- Brief: Among the entries that follow, find every line with the word "Variable" and copy it.

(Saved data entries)
╔══

Section Instance.

Variable C : component.
Variable href : HrefSetter.

Definition mount : instance :=
  {| loading := initial_state C;
     dom := render C (initial_state C);
     tasks := [];
     log := [] |}.

Definition commit (s : instance) : instance :=
  {| loading := loading s;
     dom := render C (loading s);
     tasks := tasks s;
     log := log s |}.

(** Call a handler: it runs to its first [await]. *)
Definition invoke (handler : prog unit) (s : instance) : instance :=
  let '(effs, rest) := run_sync href handler in
  {| loading := state_after effs (loading s);
     dom := dom s;
     tasks := tasks s ++ option_list rest;
     log := log s ++ effs |}.

(** Resume task [i] with the rest of its body: it runs to its next
    [await], where it stays task [i], or to its end. *)
Definition resume (i : nat) (p : prog unit) (s : instance) : instance :=
  let '(effs, rest) := run_sync href p in
  {| loading := state_after effs (loading s);
     dom := dom s;
     tasks := match rest with
              | Some t => <[i := t]> (tasks s)
              | None => delete i (tasks s)
              end;
     log := log s ++ effs |}.

(** A click is a discrete event: the state its handler sets is rendered
    and committed before the next event is taken.  State set by a
    resumed handler is committed later, at a [Commit]. *)
Definition step (s : instance) (ev : event) : instance :=
  match ev with
  | Click =>
      match control (dom s) with
      | Some (props, _) =>
          match activate props with
          | Some handler => commit (invoke handler s)
          | None => s
          end
      | None => s
      end
  | Responds i o =>
      match tasks s !! i ≫= on_response o with
      | Some p => resume i p s
      | None => s
      end
  | BodyRead i =>
      match tasks s !! i ≫= on_body with
      | Some p => resume i p s
      | None => s
      end
  | Commit => commit s
  end.

Definition exec (evs : list event) (s : instance) : instance :=
  fold_left step evs s.

End Instance.

(** The login requests that are out: the tasks still waiting for the
    response. *)
Definition in_flight (s : instance) : nat :=
  length (List.filter waits_for_fetch (tasks s)).

End React.
Export React.

(** ** The network-backed component *)

Module AuthPage.

Definition setLoading (b : bool) : prog unit := perform (SetLoading b).
Definition set_location_href (v : value) : prog unit := Navigate v eval.
Definition console_error (msg : string) (e : error) : prog unit :=
  perform (ConsoleError msg e).
Definition alert (msg : string) : prog unit := perform (Alert msg).

Definition handleLogin : prog unit :=
  setLoading true;;
  try_catch_finally
    (response ← await (fetch "/api/v1/auth/x/login"
                         {| method := "POST";
                            headers := [("Content-Type", "application/json")];
                            body := None |});
     (if negb (ok response)
      then throw (Error "Failed to initiate X login")
      else mret tt);;
     data ← await (json response);
     (* Redirect to X.com authorization page *)
     auth_url ← eval (get_auth_url data);
     set_location_href auth_url)
    (fun error =>
       console_error "X login error:" error;;
       alert "Failed to start X login. Please try again.")
    (setLoading false).

Definition view (loading : bool) : node :=
  element "div" "flex min-h-screen items-center justify-center bg-background" [
    element "div" "flex flex-col items-center space-y-6" [
      element "div" "text-center" [
        element "h1" "text-3xl font-bold text-foreground mb-2"
          [text "Welcome to T-Pot Run Club"];
        element "p" "text-muted-foreground"
          [text "Sign in with X to access your running leaderboard"]
      ];
      Button {| onClick := handleLogin;
                disabled := Some loading;
                size := "lg";
                className := "flex items-center gap-2 px-8 py-3 text-lg" |}
        [X "size-5";
         text (if loading then "Connecting..." else "Login with X")]
    ]
  ].

(** [const [loading, setLoading] = useState(false)]. *)
Definition AuthPage : component :=
  {| initial_state := false; render := view |}.

End AuthPage.

(** ** The stub variant *)

Module AuthPageStub.

Definition console_log (msg : string) : prog unit := perform (ConsoleLog msg).

Definition handleLogin : prog unit :=
  (* Add your X/Twitter OAuth login logic here *)
  console_log "Login with X clicked".

Definition view : node :=
  element "div" "flex min-h-screen items-center justify-center bg-background" [
    element "div" "flex flex-col items-center space-y-6" [
      element "div" "text-center" [
        element "h1" "text-3xl font-bold text-foreground mb-2" [text "Welcome"];
        element "p" "text-muted-foreground" [text "Sign in to continue"]
      ];
      Button {| onClick := handleLogin;
                disabled := None;
                size := "lg";
                className := "flex items-center gap-2 px-8 py-3 text-lg" |}
        [X "size-5"; text "Login with X"]
    ]
  ].

(** The stub declares no state: the instance's cell is never read. *)
Definition AuthPage : component :=
  {| initial_state := false; render := fun _ => view |}.

End AuthPageStub.

(** ** Vocabulary of the properties *)

Module Props.

Import AuthPage.

(** The request [handleLogin] sends. *)
Definition login_url : string := "/api/v1/auth/x/login".
Definition login_init : RequestInit :=
  {| method := "POST";
     headers := [("Content-Type", "application/json")];
     body := None |}.

Definition failure_message : string :=
  "Failed to start X login. Please try again.".

(** What the [catch] block does with the error it receives, followed by
    the [finally] block. *)
Definition failure_tail (e : error) : list effect :=
  [ConsoleError "X login error:" e; Alert failure_message; SetLoading false].

(** The specification's three-valued state. *)
Inductive LoginRequestState : Type := Idle | Pending | Failed.

(** The ways the login can fail to start that take the handler to its
    [catch] block, each with the error the block receives: the request is
    rejected, the status is not 2xx, the body cannot be read as JSON, the
    body is [null], the browser does not accept the value of [auth_url]
    as a URL. *)
Inductive initiation_failure (network : Network) (href : HrefSetter)
  : error -> Prop :=
| transport_error (e : error) :
    network login_url login_init = Thrown e ->
    initiation_failure network href e
| bad_status (response : Response) :
    network login_url login_init = Normal response ->
    ok response = false ->
    initiation_failure network href (Error "Failed to initiate X login")
| unreadable_body (response : Response) (e : error) :
    network login_url login_init = Normal response ->
    ok response = true ->
    json_body response = Thrown e ->
    initiation_failure network href e
| null_body (response : Response) :
    network login_url login_init = Normal response ->
    ok response = true ->
    json_body response = Normal VNull ->
    initiation_failure network href (TypeError_read "null" "auth_url")
| rejected_url (response : Response) (data auth_url : value) (e : error) :
    network login_url login_init = Normal response ->
    ok response = true ->
    json_body response = Normal data ->
    get_auth_url data = Normal auth_url ->
    href auth_url = Thrown e ->
    initiation_failure network href e.

(** A network that answers every request with the same completion. *)
Definition always (o : completion Response) : Network := fun _ _ => o.

(** A browser for which every assigned value is a URL, as one is whose
    document has an [http] base, and one for which none is. *)
Definition accepts_all : HrefSetter := fun _ => Normal tt.
Definition rejects_all : HrefSetter :=
  fun _ => Thrown (mkError "SyntaxError" "Invalid URL").

(** [settles href b p]: run from a state cell holding [b], the body [p]
    has the cell at [true] whenever it is suspended and at [false] when it
    ends. *)
Fixpoint settles (href : HrefSetter) (b : bool) (p : prog unit) : Prop :=
  match p with
  | Ret _ | Throw _ => b = false
  | Do eff k => settles href (set_state b eff) k
  | Navigate v k => settles href b (k (href v))
  | Await c k => b = true /\ forall o, settles href true (k o)
  end.

Definition task_settles (href : HrefSetter) (t : suspended) : Prop :=
  match t with
  | Suspended _ k => forall o, settles href true (k o)
  end.

(** The invariant of a mounted network-backed component: what is in the
    document is a rendering of the component, disabled whenever the cell
    is [true]; either nothing is outstanding and the cell is [false], or
    one invocation is outstanding and the cell is [true]. *)
Definition inv (href : HrefSetter) (s : instance) : Prop :=
  exists d : bool,
    dom s = view d /\
    ((loading s = false /\ tasks s = []) \/
     (loading s = true /\ d = true /\
      exists t, tasks s = [t] /\ task_settles href t)).

(** The invariant of a mounted stub. *)
Definition stub_inv (s : instance) : Prop :=
  loading s = false /\ dom s = AuthPageStub.view /\ tasks s = [] /\
  Forall (fun eff => eff = ConsoleLog "Login with X clicked") (log s).

End Props.
Import Props.

(** ** Counting what an instance has done *)

Module Ledger.

Definition is_reset (eff : effect) : bool :=
  match eff with SetLoading false => true | _ => false end.
Definition is_error_log (eff : effect) : bool :=
  match eff with ConsoleError _ _ => true | _ => false end.
Definition is_click (ev : event) : bool :=
  match ev with Click => true | _ => false end.

(** The requests sent and the calls of [setLoading(false)] in a log, and
    the activations in a sequence of events. *)
Definition fetches (effs : list effect) : nat :=
  length (List.filter is_fetch effs).
Definition resets (effs : list effect) : nat :=
  length (List.filter is_reset effs).
Definition clicks (evs : list event) : nat :=
  length (List.filter is_click evs).

(** [tidy href n p]: having called [setLoading(false)] [n] times since it
    was last resumed, the body [p] sends no request on any path, has not
    called it when it is suspended again, and has called it once when it
    ends. *)
Fixpoint tidy (href : HrefSetter) (n : nat) (p : prog unit) : Prop :=
  match p with
  | Ret _ | Throw _ => n = 1
  | Do eff k =>
      is_fetch eff = false /\
      tidy href (if is_reset eff then S n else n) k
  | Navigate v k => tidy href n (k (href v))
  | Await c k =>
      n = 0 /\ is_fetch (effect_of_call c) = false /\
      forall o, tidy href 0 (k o)
  end.

Definition task_tidy (href : HrefSetter) (t : suspended) : Prop :=
  match t with
  | Suspended _ k => forall o, tidy href 0 (k o)
  end.

(** The books of a mounted network-backed component: every request sent
    is either still outstanding or has been followed by its
    [setLoading(false)]. *)
Definition ledger (href : HrefSetter) (s : instance) : Prop :=
  Forall (task_tidy href) (tasks s) /\
  fetches (log s) = resets (log s) + length (tasks s).

End Ledger.
Import Ledger.

(** ** The handler, path by path *)

Section Paths.

Import AuthPage.

Variable network : Network.
Variable href : HrefSetter.

Lemma run_rejected (e : error) :
  network login_url login_init = Thrown e ->
  run network href handleLogin
  = (SetLoading true :: Fetch login_url login_init :: failure_tail e, Normal tt).
Proof.
  intros Hnet. unfold handleLogin. cbn.
  change (network "/api/v1/auth/x/login" _) with (network login_url login_init).
  rewrite Hnet. reflexivity.
Qed.

Lemma run_bad_status (response : Response) :
  network login_url login_init = Normal response ->
  ok response = false ->
  run network href handleLogin
  = (SetLoading true :: Fetch login_url login_init
       :: failure_tail (Error "Failed to initiate X login"), Normal tt).
Proof.
  intros Hnet Hok. unfold handleLogin. cbn.
  change (network "/api/v1/auth/x/login" _) with (network login_url login_init).
  rewrite Hnet. cbn. fold (ok response). rewrite Hok. reflexivity.
Qed.

Lemma run_unreadable (response : Response) (e : error) :
  network login_url login_init = Normal response ->
  ok response = true ->
  json_body response = Thrown e ->
  run network href handleLogin
  = (SetLoading true :: Fetch login_url login_init
       :: Json (status response) :: failure_tail e, Normal tt).
Proof.
  intros Hnet Hok Hbody. unfold handleLogin. cbn.
  change (network "/api/v1/auth/x/login" _) with (network login_url login_init).
  rewrite Hnet. cbn. fold (ok response). rewrite Hok. cbn.
  rewrite Hbody. reflexivity.
Qed.

(** With a 2xx status and a parsed body the run depends on the read of
    [auth_url] and on what the browser does with the value. *)
Lemma run_parsed (response : Response) (data : value) :
  network login_url login_init = Normal response ->
  ok response = true ->
  json_body response = Normal data ->
  run network href handleLogin
  = match get_auth_url data with
    | Normal auth_url =>
        match href auth_url with
        | Normal _ =>
            ([SetLoading true; Fetch login_url login_init; Json (status response);
              SetHref auth_url; SetLoading false], Normal tt)
        | Thrown e =>
            (SetLoading true :: Fetch login_url login_init
               :: Json (status response) :: failure_tail e, Normal tt)
        end
    | Thrown e =>
        (SetLoading true :: Fetch login_url login_init
           :: Json (status response) :: failure_tail e, Normal tt)
    end.
Proof.
  intros Hnet Hok Hbody. unfold handleLogin. cbn.
  change (network "/api/v1/auth/x/login" _) with (network login_url login_init).
  rewrite Hnet. cbn. fold (ok response). rewrite Hok. cbn.
  rewrite Hbody. cbn. destruct (get_auth_url data) as [v | e]; cbn; [|reflexivity].
  destruct (href v) as [[] | e]; reflexivity.
Qed.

╚══

- Output:
Variable C : component.
Variable href : HrefSetter.
Variable network : Network.
Variable href : HrefSetter.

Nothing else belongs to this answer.